竹中工務店・KDDI・ヤマトプロテック 建設現場向けIoT火災報知システムの実証実験を実施

火災報知器をクラウドと連携 自動で避難経路をアナウンス

(株)竹中工務店、KDDI (株)、ヤマトプロテック(株)は、火災発生時に避難経路を選択して、メールや場内スピーカーで自動通知する「建設現場向けIoT火災報知システム」(図1)の実用化に向けた実証実験および本システムを導入した避難訓練を、9月13日に竹中工務店東陽3丁目計画作業所にて実施した。

●問題の背景
日々状況が変わる建設現場では、有線接続による火災報知器の集中管理が困難なため、図1のように局所的な使用に留まっていた。そのため、施工中の火災発生時に、初期対応や避難に時間を要するといった危険性があった。

●本システムの特徴
本システムは、竹中工務店による独自のIoT分電盤(※1)、KDDIのIoTクラウドシステム、ヤマトプロテックの火災報知制御モジュールなどの応用により実現したものである。
火災報知器をネットワークにつなぎ、クラウドシステムと連携させることで、火災発生場所に応じて避難経路を選択し、場内スピーカーにより自動でアナウンスする。
建設現場の全作業員に向けて一度に火災発生を通知することで、より迅速な初期対応や避難を可能にする。

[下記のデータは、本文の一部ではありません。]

(** What holds of the object of a well-configured [width] by [height]
    game after any calls. *)
Definition well_formed (width height : Z) (self : SnakeGame.t) : Prop :=
  SnakeGame._width self = width
  ∧ SnakeGame._height self = height
  ∧ SnakeGame._all_coordinates self = board width height
  ∧ SnakeGame._snake self ≠ []
  ∧ on_board self
  ∧ apart self
  ∧ contiguous width height (SnakeGame._snake self)
  ∧ match SnakeGame._apple self with
    | Some a => a ∈ board width height
    | None => ∀ c, c ∈ board width height → c ∈ SnakeGame._snake self
    end.

(** A 2 by 2 game that started with two cells and ate twice: the body
    fills the board in a ring, and the head is one step below the
    tail. *)
Definition ring : SnakeGame.t :=
  SnakeGame.mk 2 2 2 true Direction.UP
    [Coordinate.mk 0 0; Coordinate.mk 1 0; Coordinate.mk 1 1; Coordinate.mk 0 1]
    (board 2 2) None.

(** A 2 by 2 game with two cells and the apple below the head, as the
    constructor leaves it for the draw 1, and the calls that take it
    around the board until the body fills it. *)
Definition two_by_two : SnakeGame.t :=
  SnakeGame.mk 2 2 2 true Direction.RIGHT
    [Coordinate.mk 0 0; Coordinate.mk 1 0]
    (board 2 2) (Some (Coordinate.mk 1 1)).

Definition around : list SnakeGame.call :=
  [SnakeGame.call_set_direction Direction.DOWN; SnakeGame.call_move 0;
   SnakeGame.call_set_direction Direction.LEFT; SnakeGame.call_move 0;
   SnakeGame.call_set_direction Direction.UP].

(** * Properties *)

(** ** Equality and membership of coordinates *)

Lemma Coordinate_eq_instance (c d : Coordinate.t) :
  Coordinate.__eq__ c (PyInstance d) = Returned (bool_decide (c = d)).
Proof.
  unfold Coordinate.__eq__, Coordinate.totuple; simpl. f_equal.
  apply bool_decide_ext. destruct c, d; simpl. split; congruence.
Qed.

Lemma Coordinate_ne_instance (c d : Coordinate.t) :
  Coordinate.__ne__ c (PyInstance d) = Returned (bool_decide (c ≠ d)).
Proof.
  unfold Coordinate.__ne__. rewrite Coordinate_eq_instance. simpl.
  f_equal. by rewrite bool_decide_not.
Qed.

Lemma Coordinate_eq_optional (c : Coordinate.t) (a : option Coordinate.t) :
  Coordinate.__eq__ c (of_optional a) = Returned (bool_decide (a = Some c)).
Proof.
  destruct a as [d|]; simpl.
  - rewrite Coordinate_eq_instance. f_equal. apply bool_decide_ext.
    split; congruence.
  - reflexivity.
Qed.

その場にいない作業員や内勤の事務職員へもメールで通知するので、作業所が無人となる夜間などにも有効である。

●避難訓練の結果
本作業所で実施した避難訓練では、発報と同時に、本システムから同作業所内の竹中工務店作業所員と協力会社職長に、メールで避難指示や避難経路が通知されるのと同時に所内スピーカーから避難経路がアナウンスされた。
その結果、発報してから避難を開始するまでの時間が0分となり、約5分で迅速な避難行動を実現した。
また、消火担当や誘導担当への初期対応を自動で通知することで、より迅速な初期対応も可能となる。

※1 :PLC(電力線通信)を活用。仮設電源線のみでネットワークにつながり、設置するだけでWi-Fiスポットになる工事用の仮設分電盤。竹中工務店独自のフィルター技術によって通信速度を向上し、建設現場への適用を実現。